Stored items
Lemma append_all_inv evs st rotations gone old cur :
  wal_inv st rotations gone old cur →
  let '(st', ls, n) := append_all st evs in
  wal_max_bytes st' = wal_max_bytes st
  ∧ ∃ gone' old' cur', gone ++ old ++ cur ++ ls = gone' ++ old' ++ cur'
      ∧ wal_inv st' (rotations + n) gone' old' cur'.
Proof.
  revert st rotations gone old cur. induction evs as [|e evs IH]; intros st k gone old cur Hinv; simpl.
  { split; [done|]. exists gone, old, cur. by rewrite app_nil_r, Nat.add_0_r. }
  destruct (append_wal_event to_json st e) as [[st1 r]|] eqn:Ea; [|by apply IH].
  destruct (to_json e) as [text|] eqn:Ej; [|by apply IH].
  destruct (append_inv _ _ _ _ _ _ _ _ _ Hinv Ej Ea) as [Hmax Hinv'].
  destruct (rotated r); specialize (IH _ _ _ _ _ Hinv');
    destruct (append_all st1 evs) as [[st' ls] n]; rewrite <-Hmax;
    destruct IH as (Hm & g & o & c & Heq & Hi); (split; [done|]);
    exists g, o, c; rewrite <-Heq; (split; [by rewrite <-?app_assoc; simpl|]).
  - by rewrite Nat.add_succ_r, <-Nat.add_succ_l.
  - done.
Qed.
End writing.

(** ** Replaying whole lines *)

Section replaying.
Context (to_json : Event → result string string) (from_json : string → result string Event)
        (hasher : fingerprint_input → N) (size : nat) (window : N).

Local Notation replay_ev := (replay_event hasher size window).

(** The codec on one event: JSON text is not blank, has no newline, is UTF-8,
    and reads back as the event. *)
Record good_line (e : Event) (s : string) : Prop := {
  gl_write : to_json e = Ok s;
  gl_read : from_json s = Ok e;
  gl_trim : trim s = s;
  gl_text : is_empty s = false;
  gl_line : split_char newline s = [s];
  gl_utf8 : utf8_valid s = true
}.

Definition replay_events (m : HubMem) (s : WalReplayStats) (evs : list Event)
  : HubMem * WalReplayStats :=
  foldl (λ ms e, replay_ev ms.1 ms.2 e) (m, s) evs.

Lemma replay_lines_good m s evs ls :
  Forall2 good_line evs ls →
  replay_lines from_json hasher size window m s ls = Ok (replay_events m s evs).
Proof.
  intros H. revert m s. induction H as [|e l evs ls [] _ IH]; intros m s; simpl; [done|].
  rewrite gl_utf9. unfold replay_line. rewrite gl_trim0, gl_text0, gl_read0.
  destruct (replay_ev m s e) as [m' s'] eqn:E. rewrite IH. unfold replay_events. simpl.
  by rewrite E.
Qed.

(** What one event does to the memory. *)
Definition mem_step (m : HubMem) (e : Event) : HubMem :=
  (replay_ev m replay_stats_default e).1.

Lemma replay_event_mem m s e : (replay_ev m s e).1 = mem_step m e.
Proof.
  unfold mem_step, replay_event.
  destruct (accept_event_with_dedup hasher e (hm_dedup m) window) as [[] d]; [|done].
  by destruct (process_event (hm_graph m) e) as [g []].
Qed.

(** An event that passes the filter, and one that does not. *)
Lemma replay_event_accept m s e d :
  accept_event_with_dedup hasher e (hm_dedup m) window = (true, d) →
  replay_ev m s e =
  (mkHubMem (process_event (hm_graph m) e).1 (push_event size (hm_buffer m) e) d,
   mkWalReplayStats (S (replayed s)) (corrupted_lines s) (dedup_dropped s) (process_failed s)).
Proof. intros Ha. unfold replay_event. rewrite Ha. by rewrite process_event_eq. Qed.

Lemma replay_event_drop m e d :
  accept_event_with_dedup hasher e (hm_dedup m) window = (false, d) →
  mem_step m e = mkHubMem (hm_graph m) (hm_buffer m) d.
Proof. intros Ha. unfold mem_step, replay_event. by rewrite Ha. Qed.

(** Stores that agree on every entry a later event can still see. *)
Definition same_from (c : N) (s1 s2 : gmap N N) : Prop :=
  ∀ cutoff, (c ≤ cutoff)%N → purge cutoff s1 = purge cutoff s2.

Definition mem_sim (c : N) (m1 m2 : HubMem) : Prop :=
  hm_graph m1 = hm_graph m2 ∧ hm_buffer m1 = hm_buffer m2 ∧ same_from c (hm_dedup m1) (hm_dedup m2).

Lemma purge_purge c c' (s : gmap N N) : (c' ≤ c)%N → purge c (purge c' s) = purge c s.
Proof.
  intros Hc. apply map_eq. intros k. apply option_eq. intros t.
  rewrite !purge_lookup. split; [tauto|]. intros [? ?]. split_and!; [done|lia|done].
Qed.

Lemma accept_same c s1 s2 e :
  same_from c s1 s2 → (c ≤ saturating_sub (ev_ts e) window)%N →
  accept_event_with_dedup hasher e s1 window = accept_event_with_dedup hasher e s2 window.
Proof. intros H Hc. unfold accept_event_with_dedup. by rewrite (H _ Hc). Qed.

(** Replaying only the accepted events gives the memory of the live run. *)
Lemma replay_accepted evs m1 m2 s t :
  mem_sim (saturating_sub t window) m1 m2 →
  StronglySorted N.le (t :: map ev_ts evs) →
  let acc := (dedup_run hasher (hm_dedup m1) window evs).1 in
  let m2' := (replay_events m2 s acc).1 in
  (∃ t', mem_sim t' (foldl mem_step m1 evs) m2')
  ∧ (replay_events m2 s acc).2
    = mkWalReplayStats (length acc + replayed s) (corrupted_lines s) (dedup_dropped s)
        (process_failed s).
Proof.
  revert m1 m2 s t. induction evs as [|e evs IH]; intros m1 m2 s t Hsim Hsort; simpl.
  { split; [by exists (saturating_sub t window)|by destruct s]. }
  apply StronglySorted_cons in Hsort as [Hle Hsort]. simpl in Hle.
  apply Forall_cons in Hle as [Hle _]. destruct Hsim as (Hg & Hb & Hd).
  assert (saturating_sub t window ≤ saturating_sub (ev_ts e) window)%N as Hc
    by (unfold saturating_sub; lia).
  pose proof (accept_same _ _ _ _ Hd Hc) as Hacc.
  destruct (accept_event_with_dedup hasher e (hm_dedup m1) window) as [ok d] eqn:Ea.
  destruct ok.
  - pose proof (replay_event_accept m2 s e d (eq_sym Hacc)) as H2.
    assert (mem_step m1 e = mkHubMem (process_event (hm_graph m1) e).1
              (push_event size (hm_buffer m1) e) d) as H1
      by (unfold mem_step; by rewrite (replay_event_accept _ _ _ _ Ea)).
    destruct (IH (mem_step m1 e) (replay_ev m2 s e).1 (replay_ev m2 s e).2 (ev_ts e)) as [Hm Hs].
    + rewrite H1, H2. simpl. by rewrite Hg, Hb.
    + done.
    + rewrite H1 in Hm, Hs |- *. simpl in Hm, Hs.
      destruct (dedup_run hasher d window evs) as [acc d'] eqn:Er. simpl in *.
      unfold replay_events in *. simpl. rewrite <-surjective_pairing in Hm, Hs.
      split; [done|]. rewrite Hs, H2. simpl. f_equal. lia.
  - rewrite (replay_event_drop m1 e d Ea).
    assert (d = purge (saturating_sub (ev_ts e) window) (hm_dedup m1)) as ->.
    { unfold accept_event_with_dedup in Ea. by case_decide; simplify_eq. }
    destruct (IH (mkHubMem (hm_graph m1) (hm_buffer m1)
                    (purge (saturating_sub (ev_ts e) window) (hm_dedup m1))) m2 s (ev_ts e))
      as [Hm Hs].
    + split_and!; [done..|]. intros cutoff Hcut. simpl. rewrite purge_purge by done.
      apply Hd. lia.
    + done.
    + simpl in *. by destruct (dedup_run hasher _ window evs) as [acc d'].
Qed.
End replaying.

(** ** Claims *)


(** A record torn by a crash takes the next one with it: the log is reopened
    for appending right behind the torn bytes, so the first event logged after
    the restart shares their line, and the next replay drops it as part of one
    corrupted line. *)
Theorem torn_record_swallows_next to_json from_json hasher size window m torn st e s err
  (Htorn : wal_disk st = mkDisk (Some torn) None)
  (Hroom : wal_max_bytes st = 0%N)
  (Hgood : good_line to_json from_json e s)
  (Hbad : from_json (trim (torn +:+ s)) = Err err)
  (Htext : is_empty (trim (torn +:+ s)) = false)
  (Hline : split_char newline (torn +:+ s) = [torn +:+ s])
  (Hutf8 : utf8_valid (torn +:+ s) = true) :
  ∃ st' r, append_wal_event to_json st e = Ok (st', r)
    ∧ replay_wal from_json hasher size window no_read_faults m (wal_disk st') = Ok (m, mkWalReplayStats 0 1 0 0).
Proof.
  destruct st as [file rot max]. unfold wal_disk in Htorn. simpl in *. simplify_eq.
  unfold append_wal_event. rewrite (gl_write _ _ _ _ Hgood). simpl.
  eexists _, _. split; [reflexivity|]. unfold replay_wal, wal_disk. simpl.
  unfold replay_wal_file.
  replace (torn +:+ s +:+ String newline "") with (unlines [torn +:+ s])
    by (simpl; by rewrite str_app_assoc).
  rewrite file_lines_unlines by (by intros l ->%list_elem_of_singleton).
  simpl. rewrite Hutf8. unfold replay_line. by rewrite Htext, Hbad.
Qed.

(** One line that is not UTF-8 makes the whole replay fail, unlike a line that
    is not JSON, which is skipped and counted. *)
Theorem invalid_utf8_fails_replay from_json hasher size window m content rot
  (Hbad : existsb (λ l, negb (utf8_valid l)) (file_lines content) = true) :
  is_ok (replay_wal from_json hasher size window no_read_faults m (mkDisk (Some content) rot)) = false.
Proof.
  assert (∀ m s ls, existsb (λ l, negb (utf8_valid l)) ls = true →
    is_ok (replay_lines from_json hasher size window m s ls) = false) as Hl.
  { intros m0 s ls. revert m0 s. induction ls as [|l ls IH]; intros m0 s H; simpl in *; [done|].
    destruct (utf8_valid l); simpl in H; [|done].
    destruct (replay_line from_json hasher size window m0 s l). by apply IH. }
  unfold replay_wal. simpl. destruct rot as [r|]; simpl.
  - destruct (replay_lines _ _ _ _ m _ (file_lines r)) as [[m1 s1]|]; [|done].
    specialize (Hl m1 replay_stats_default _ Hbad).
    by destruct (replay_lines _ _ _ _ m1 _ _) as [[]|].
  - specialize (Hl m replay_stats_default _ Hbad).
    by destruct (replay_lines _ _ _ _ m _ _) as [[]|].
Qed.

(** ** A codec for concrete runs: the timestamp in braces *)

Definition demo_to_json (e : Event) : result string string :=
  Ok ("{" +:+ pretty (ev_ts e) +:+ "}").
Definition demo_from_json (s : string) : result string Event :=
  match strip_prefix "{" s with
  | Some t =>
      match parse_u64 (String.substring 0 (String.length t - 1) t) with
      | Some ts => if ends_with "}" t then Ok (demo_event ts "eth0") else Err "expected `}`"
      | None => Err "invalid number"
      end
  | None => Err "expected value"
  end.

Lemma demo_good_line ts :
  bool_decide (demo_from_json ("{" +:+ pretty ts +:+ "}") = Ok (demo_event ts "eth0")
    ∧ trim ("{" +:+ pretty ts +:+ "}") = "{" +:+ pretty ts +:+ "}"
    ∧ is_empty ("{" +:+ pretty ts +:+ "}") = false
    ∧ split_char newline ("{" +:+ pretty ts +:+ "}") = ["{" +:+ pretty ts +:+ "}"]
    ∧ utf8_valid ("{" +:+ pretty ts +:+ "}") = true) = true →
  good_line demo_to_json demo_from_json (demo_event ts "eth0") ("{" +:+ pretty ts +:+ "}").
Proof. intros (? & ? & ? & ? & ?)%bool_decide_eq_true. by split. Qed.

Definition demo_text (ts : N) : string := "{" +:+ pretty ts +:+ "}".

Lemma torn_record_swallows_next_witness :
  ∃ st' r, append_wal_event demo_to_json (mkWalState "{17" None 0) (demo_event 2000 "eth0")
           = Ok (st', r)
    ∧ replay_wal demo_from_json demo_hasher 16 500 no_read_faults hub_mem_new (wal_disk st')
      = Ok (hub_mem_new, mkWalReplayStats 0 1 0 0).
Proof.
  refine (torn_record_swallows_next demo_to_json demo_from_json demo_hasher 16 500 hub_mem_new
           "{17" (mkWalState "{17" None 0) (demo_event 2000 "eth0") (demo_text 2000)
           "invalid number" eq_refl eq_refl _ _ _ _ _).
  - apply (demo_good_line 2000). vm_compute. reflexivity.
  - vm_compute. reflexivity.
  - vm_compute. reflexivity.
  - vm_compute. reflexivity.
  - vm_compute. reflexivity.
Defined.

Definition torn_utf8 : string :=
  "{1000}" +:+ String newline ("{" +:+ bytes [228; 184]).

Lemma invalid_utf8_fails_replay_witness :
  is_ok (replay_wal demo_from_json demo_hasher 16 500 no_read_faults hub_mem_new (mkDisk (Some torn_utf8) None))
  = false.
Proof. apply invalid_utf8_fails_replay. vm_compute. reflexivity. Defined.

REQUIRED ACTION = Above are the records; from them, give again exactly the lines from the one containing "split; [by exists" to the one containing "assert (d = purge", both lines included, and nothing more.

RESPONSE TO THE TASK =
  { split; [by exists (saturating_sub t window)|by destruct s]. }
  apply StronglySorted_cons in Hsort as [Hle Hsort]. simpl in Hle.
  apply Forall_cons in Hle as [Hle _]. destruct Hsim as (Hg & Hb & Hd).
  assert (saturating_sub t window ≤ saturating_sub (ev_ts e) window)%N as Hc
    by (unfold saturating_sub; lia).
  pose proof (accept_same _ _ _ _ Hd Hc) as Hacc.
  destruct (accept_event_with_dedup hasher e (hm_dedup m1) window) as [ok d] eqn:Ea.
  destruct ok.
  - pose proof (replay_event_accept m2 s e d (eq_sym Hacc)) as H2.
    assert (mem_step m1 e = mkHubMem (process_event (hm_graph m1) e).1
              (push_event size (hm_buffer m1) e) d) as H1
      by (unfold mem_step; by rewrite (replay_event_accept _ _ _ _ Ea)).
    destruct (IH (mem_step m1 e) (replay_ev m2 s e).1 (replay_ev m2 s e).2 (ev_ts e)) as [Hm Hs].
    + rewrite H1, H2. simpl. by rewrite Hg, Hb.
    + done.
    + rewrite H1 in Hm, Hs |- *. simpl in Hm, Hs.
      destruct (dedup_run hasher d window evs) as [acc d'] eqn:Er. simpl in *.
      unfold replay_events in *. simpl. rewrite <-surjective_pairing in Hm, Hs.
      split; [done|]. rewrite Hs, H2. simpl. f_equal. lia.
  - rewrite (replay_event_drop m1 e d Ea).
    assert (d = purge (saturating_sub (ev_ts e) window) (hm_dedup m1)) as ->.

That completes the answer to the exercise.